* _Input material_

Lemma search_full key r : lower_bound_at (get_at keys) (Zlen keys) key r -> search f sec key 0 (fx_nkeys f) = r.
Proof.
  intros Hr. unfold search. apply (bsearch_lower_bound _ (Zlen keys)); [|lia|rewrite Hn; apply Hr|lia].
  destruct Hr as (H & Hl & Hg). split; [done|]. by split; intros i Hi; rewrite Hkeys; [apply Hl|apply Hg].
Qed.

Lemma window_of_nonneg g n stride key m : 0 <= stride -> 0 <= (window_of g n stride key m).1.
Proof. intros. unfold window_of, ssub. cbn [fst]. nia. Qed.

Lemma seek_lower_bound key fence : 0 <= fx_fence_stride f -> lower_bound_at (get_at keys) (Zlen keys) key (seek_with f sec key fence).
Proof.
  intros Hst. destruct (lower_bound_exists keys key Hasc) as (r & Hr). pose proof (search_full key r Hr) as Hs. unfold seek_with.
  rewrite Hs. destruct (fence && _); [|done]. destruct (fence_window f sec key) as [lo hi] eqn:Ew.
  destruct (brackets _ _ _ _) eqn:Eb; [|done]. apply brackets_sound; [|done].
  assert (0 <= lo) as Hlo.
  { pose proof (window_of_nonneg (fence_key f sec) (fx_fence_n f) (fx_fence_stride f) key (fx_nkeys f) Hst) as Hw.
    unfold fence_window in Ew. destruct (_ || _); [injection Ew as <- <-; lia|]. rewrite Ew in Hw. exact Hw. }
  pose proof (bsearch_range_any (less_than (key_at f sec) key) lo hi). unfold search. lia.
Qed.

Lemma dir_slot_spec key : 0 <= fx_fence_stride f -> dir_slot_of f sec key =
  let r := seek_with f sec key true in
  if decide (get_at keys r = Some key) then Some ((fx_dir f).1 + r * 4) else None.
Proof.
  intros Hst. pose proof (seek_lower_bound key true Hst) as (Hr & _). unfold dir_slot_of. cbv zeta. rewrite Hkeys, Hn.
  destruct (Z.leb_spec (Zlen keys) (seek_with f sec key true)).
  - destruct (decide _) as [[? E]%get_at_Some|]; [|done]. apply lookup_lt_Some in E. unfold Zlen in *. lia.
  - destruct (get_at keys _) as [k|]; cbn [option_bind mbind].
    + destruct (beqb_spec k key) as [->|]; destruct (decide _); cbn [negb]; congruence.
    + by destruct (decide _).
Qed.
End seek.

(** Whatever a section's fence says, damaged or not, a seek over records
    that read in ascending order answers the first rank whose key is not less
    than the one asked for, with the fence and without it; and a key's
    directory slot is found exactly when the key is there. *)
Theorem seek_damaged_fence f sec keys key fence :
  (forall i, key_at f sec i = get_at keys i) -> fx_nkeys f = Zlen keys -> ascending keys -> 0 <= fx_fence_stride f ->
  lower_bound_at (get_at keys) (Zlen keys) key (seek_with f sec key fence) /\
  seek_with f sec key fence = seek_with f sec key false /\
  rank_for f sec key = seek_with f sec key false /\
  (is_Some (dir_slot_of f sec key) <-> key ∈ keys).
Proof.
  intros Hk Hn Ha Hst. pose proof (fun b => seek_lower_bound f sec keys Hk Hn Ha key b Hst) as Hseek.
  split; [apply Hseek|]. split; [eapply lower_bound_unique; apply Hseek|]. split.
  - unfold rank_for. rewrite (lower_bound_unique _ _ _ _ _ (Hseek true) (Hseek false)). destruct (Hseek false) as (? & _). lia.
  - rewrite (dir_slot_spec f sec keys Hk Hn Ha key Hst). cbv zeta. destruct (Hseek true) as (Hr & Hl & Hg). set (r := seek_with f sec key true) in *. split.
    + destruct (decide _) as [[_ E]%get_at_Some|]; [|intros [? ?]; done]. intros _. by eapply list_elem_of_lookup_2.
    + intros [i Hi]%list_elem_of_lookup_1. assert (get_at keys (Z.of_nat i) = Some key) as Hi'.
      { apply get_at_Some. rewrite Nat2Z.id. split; [lia|done]. }
      pose proof (get_at_lt _ _ _ Hi') as Hlt. destruct (Z.lt_trichotomy (Z.of_nat i) r) as [H|[<-|H]].
      * destruct (Hl (Z.of_nat i)) as (k & Hk' & Hlt'); [lia|]. rewrite Hi' in Hk'. injection Hk' as <-. by apply blt_irrefl in Hlt'.
      * rewrite decide_True by done. eauto.
      * destruct (Hg r) as (k & Hk' & Hle); [lia|]. pose proof (Ha _ _ _ _ H Hk' Hi'). by apply ble_not_lt in Hle.
Qed.

(** ** The readers agree *)

(** What a probe finds is what the comparison answered for a slot's record. *)
Lemma probe_go_sound {A} fuel hash mask tag s (test : Z -> Z -> option A) r :
  probe_go fuel hash mask tag s test = Some r -> exists s' off, test s' off = Some r.
Proof.
  revert s. induction fuel as [|fuel IH]; intros s; [done|]. cbn [probe_go].
  destruct (rd_u64 hash _) as [p|]; [|done]. cbn [option_bind mbind]. destruct (p =? 0); [done|].
  destruct (_ =? tag); [destruct (test s _) as [x|] eqn:E|]; [|by apply IH..]. intros [= <-]. eauto.
Qed.

Lemma probe_go_map {A B} (g : A -> B) fuel hash mask tag s test1 test2 :
  (forall s off, test2 s off = g <$> test1 s off) ->
  probe_go fuel hash mask tag s test2 = g <$> probe_go fuel hash mask tag s test1.
Proof.
  intros H. revert s. induction fuel as [|fuel IH]; intros s; [done|]. cbn [probe_go].
  destruct (rd_u64 hash _) as [p|]; [|done]. cbn [option_bind mbind]. destruct (p =? 0); [done|].
  destruct (_ =? tag); [rewrite H; destruct (test1 s _)|]; cbn; auto.
Qed.

Lemma probe_none {A} hash cap h : @probe A hash cap h (fun _ _ => None) = None.
Proof. unfold probe. destruct (probe_go _ _ _ _ _ _) eqn:E; [|done]. apply probe_go_sound in E as (? & ? & ?). done. Qed.

Lemma with_lookup_full {R} f base sec hash_of key (g : list Ext -> bytes -> R) :
  with_lookup f base sec hash_of key g = (fun '(e, t) => g (exts_deref e) t) <$> lookup_full f base sec hash_of key.
Proof.
  unfold with_lookup, lookup_full, record_full. destruct (get_range sec _ _) as [hash|]; [|done]. cbn [option_bind mbind].
  destruct (recs_slice f sec) as [recs|]; cbn [option_bind mbind]; [|by rewrite probe_none]. unfold probe. apply probe_go_map.
  intros s off. destruct (parse_record _ _ _) as [[[[k e] t] l]|]; cbn; [|done]. by destruct (beqb k key).
Qed.

Lemma with_record_full {R} f base sec rank (g : list Ext -> bytes -> R) :
  with_record_at f base sec rank g = (fun '(_, e, t) => g (exts_deref e) t) <$> at_full f base sec rank.
Proof.
  unfold with_record_at, at_full, at_full_in, regions. destruct (recs_slice f sec) as [recs|], (dir_slice f sec) as [dir|]; cbn [option_bind mbind];
    destruct (_ <=? rank); try done. destruct (rd_u32 dir _) as [off|]; cbn [option_bind mbind]; [|done].
  destruct (parse_record _ _ _) as [[[[k e] t] l]|]; done.
Qed.

(** Over any section, damaged or not: the readers that lend a record's
    parts answer what the readers that return them answer, by key and by
    rank; a lookup never answers with another key's record; and the key at a
    rank is the key of the record at that rank. *)
Theorem flat_readers_agree {R} f base sec hash_of key rank (g : list Ext -> bytes -> R) :
  with_lookup f base sec hash_of key g = (fun '(e, t) => g (exts_deref e) t) <$> lookup_full f base sec hash_of key /\
  with_record_at f base sec rank g = (fun '(_, e, t) => g (exts_deref e) t) <$> at_full f base sec rank /\
  (forall e t, lookup_full f base sec hash_of key = Some (e, t) -> exists off, record_full f base sec off = Some (key, e, t)) /\
  (forall k e t, at_full f base sec rank = Some (k, e, t) -> key_at f sec rank = Some k).
Proof.
  repeat split.
  - apply with_lookup_full.
  - apply with_record_full.
  - intros e t. unfold lookup_full, probe. destruct (get_range sec _ _) as [hash|]; [|done]. cbn [option_bind mbind].
    intros (s & off & H)%probe_go_sound. exists off. destruct (record_full f base sec off) as [[[k e'] t']|]; [|done]. cbn in H.
    destruct (beqb_spec k key); [|done]. congruence.
  - intros k e t. unfold at_full, at_full_in, regions, key_at. destruct (recs_slice f sec) as [recs|]; [|done]. cbn [option_bind mbind].
    destruct (dir_slice f sec) as [dir|]; [|done]. cbn [option_bind mbind]. destruct (_ <=? rank); [done|].
    destruct (rd_u32 dir _) as [off|]; [|done]. cbn [option_bind mbind].
    destruct (parse_record _ _ _) as [[[[k' e'] t'] l]|] eqn:E; [|done]. cbn. intros [= -> -> ->]. by eapply parse_record_key.
Qed.

(** ** Records in the slack *)

Lemma decode_exts_bytes exts pre post at_ : Forall ext_ok exts -> at_ = Zlen pre ->
  decode_exts (length exts) (pre ++ concat (map ext_bytes exts) ++ post) at_ = Some exts.
Proof.
  intros Hok. revert pre at_. induction Hok as [|e exts He _ IH]; intros pre at_ ->; [done|]. cbn [length decode_exts map concat].
  rewrite <- app_assoc. unfold EXT_BYTES. rewrite get_range_app by (rewrite ?Zlen_ext_bytes; lia). cbn [option_bind mbind].
  rewrite ext_roundtrip by done. cbn [option_bind mbind]. rewrite (app_assoc pre), IH by (rewrite Zlen_app, Zlen_ext_bytes; lia). done.
Qed.

(** The record's bytes: the key padded to four, then the extents. *)
Lemma encode_record_bytes key exts : Zlen key <= U16_MAX -> Zlen exts <= U16_MAX ->
  encode_record key exts = Some (le16 (Zlen key) ++ le16 (Zlen exts) ++ key ++ pad (4 + Zlen key) ++ concat (map ext_bytes exts)).
Proof.
  intros Hk He. unfold encode_record. rewrite !(proj2 (Z.ltb_ge U16_MAX _)) by lia. cbn [orb]. cbv zeta.
  pose proof (align4 (4 + Zlen key)) as [[Ha1 Ha2] _]. pose proof (Zlen_nonneg key). pose proof (Zlen_nonneg exts).
  unfold record_len, REC_ALIGN, EXT_BYTES.
  replace (align_up (4 + Zlen key) 4 + Zlen exts * 20) with (2 + (2 + (Zlen key + (align_up (4 + Zlen key) 4 - (4 + Zlen key) + Zlen exts * 20)))) by lia.
  rewrite !zeros_add by lia. puts. puts. puts.
  change (zeros (align_up (4 + Zlen key) 4 - (4 + Zlen key))) with (pad (4 + Zlen key)).
  pose proof (Zlen_pad (4 + Zlen key)) as Hp.
  pose proof (put_exts_bytes exts (le16 (Zlen key) ++ le16 (Zlen exts) ++ key ++ pad (4 + Zlen key)) [] (align_up (4 + Zlen key) 4)) as Hpe.
  rewrite !app_nil_r, <- !app_assoc, (Z.mul_comm 20) in Hpe. rewrite Hpe by zlia. done.
Qed.

(** A count past the compact bit is read as neither shape. *)
Lemma wide_count n : 2 ^ 15 < n <= U16_MAX -> negb (Z.land n COMPACT =? 0) = true /\ (n =? COMPACT) = false.
Proof.
  intros H. unfold COMPACT, U16_MAX in *. change 0x8000 with (2 ^ 15). rewrite land_pow2 by lia. split; [|apply Z.eqb_neq; lia].
  replace (Z.testbit n 15) with true; [done|]. symmetry. apply Z.testbit_true; [lia|].
  replace n with (n - 2 ^ 15 + 1 * 2 ^ 15) by lia. by rewrite Z.div_add, Z.div_small by lia.
Qed.

Lemma parse_record_wide base a n rest : 0 <= a < U16 -> 2 ^ 15 < n <= U16_MAX -> parse_record base (le16 a ++ le16 n ++ rest) 0 = None.
Proof.
  intros Ha Hn. destruct (wide_count n Hn) as [H1 H2]. unfold U16_MAX in *. unfold parse_record. layout ltac:(unfold U16 in *; lia).
  checked ltac:(unfold U64; lia). rewrite (app_assoc (le16 a)), (get_range_here (le16 a ++ le16 n) rest 0 (0 + 4)) by zlia. cbn [option_bind mbind].
  destruct (get_range _ _ _); [|done]. cbn [option_bind mbind]. destruct (cadd _ _); [|done]. cbn [option_bind mbind].
  destruct (get_from _ _); [|done]. cbn [option_bind mbind]. unfold parse_record_tail. layout ltac:(unfold U16 in *; lia).
  by rewrite H1, H2.
Qed.

(** A record written for the slack reads back as its key and extents,
    under the count the compact bit leaves; between there and what the
    writer's own guard allows it is written and refused. *)
Theorem slack_record_roundtrip base key exts : Forall ext_ok exts -> Zlen key <= U16_MAX -> Zlen exts <= U16_MAX ->
  exists rec, encode_record key exts = Some rec /\ Zlen rec = record_len (Zlen key) (Zlen exts) /\
    (Zlen exts < COMPACT -> decode_record base rec = Some (key, exts)) /\
    (COMPACT < Zlen exts -> decode_record base rec = None).
Proof.
  intros Hok Hk He. rewrite encode_record_bytes by done. eexists. split; [done|].
  pose proof (Zlen_pad (4 + Zlen key)) as Hp. pose proof (Zlen_exts exts) as Hx. pose proof (Zlen_nonneg key). pose proof (Zlen_nonneg exts).
  split. { unfold record_len, REC_ALIGN, EXT_BYTES. zlia. }
  assert (Zlen key < U16 /\ Zlen exts < U16) as [Hk' He'] by (unfold U16_MAX, U16 in *; lia).
  unfold decode_record. layout lia. rewrite (app_assoc (le16 (Zlen key))), get_range_app by zlia. cbn [option_bind mbind].
  rewrite <- app_assoc. split; intros Hc.
  - assert (negb (Z.land (Zlen exts) COMPACT =? 0) = false) as ->.
    { unfold COMPACT in *. change 0x8000 with (2 ^ 15) in *. rewrite land_pow2, (testbit_small _ 15) by lia. done. }
    cbv zeta. replace (Z.to_nat (Zlen exts)) with (length exts) by (unfold Zlen; lia).
    pose proof (decode_exts_bytes exts (le16 (Zlen key) ++ le16 (Zlen exts) ++ key ++ pad (4 + Zlen key)) [] (align_up (4 + Zlen key) REC_ALIGN) Hok) as Hd.
    rewrite app_nil_r, <- !app_assoc in Hd. rewrite Hd by (unfold REC_ALIGN; zlia). done.
  - rewrite (proj1 (wide_count (Zlen exts) ltac:(unfold COMPACT in *; lia))). rewrite parse_record_wide; [done|lia|unfold COMPACT in *; lia].
Qed.

(** A reservation lies in the record region past everything reserved
    before it, starts four-aligned where the cursor did, moves the cursor
    past its own bytes and refuses only where they do not fit. *)
Theorem reserve_in_slack f len : 0 <= fx_bump f <= fx_recs_cap f -> fx_recs_cap f < U32 -> 0 <= len < U32 -> fx_bump f mod 4 = 0 ->
  match reserve f len with
  | Some (at_, rel, f') =>
      rel = fx_bump f /\ at_ = fx_recs_off f + rel /\ rel + len <= fx_bump f' <= fx_recs_cap f /\ fx_bump f' mod 4 = 0 /\
      fx_recs_cap f' = fx_recs_cap f /\ fx_recs_off f' = fx_recs_off f
  | None => fx_recs_cap f < fx_bump f + align_up len 4
  end.
Proof.
  intros Hb Hc Hl Hm. unfold reserve. pose proof (align4 len) as [[H1 H2] H3]. unfold REC_ALIGN.
  rewrite (proj2 (cadd_Some _ _ _)) by (split; [reflexivity|unfold U32, U64 in *; lia]). cbn [option_bind mbind].
  destruct (Z.ltb_spec (fx_recs_cap f) (fx_bump f + align_up len 4)); [done|].
  unfold w32. rewrite Z.mod_small by lia. cbn [with_bump fx_bump fx_recs_cap fx_recs_off]. repeat split; try lia.
  rewrite Z.add_mod, Hm, H3 by lia. done.
Qed.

* _Exercise instructions_
I'd like the lines above from the one with "intros H. unfold" up to and including the one with "replace (Z.testbit n" copied exactly, with no other lines.

* _Answer to this task_
  intros H. unfold COMPACT, U16_MAX in *. change 0x8000 with (2 ^ 15). rewrite land_pow2 by lia. split; [|apply Z.eqb_neq; lia].
  replace (Z.testbit n 15) with true; [done|]. symmetry. apply Z.testbit_true; [lia|].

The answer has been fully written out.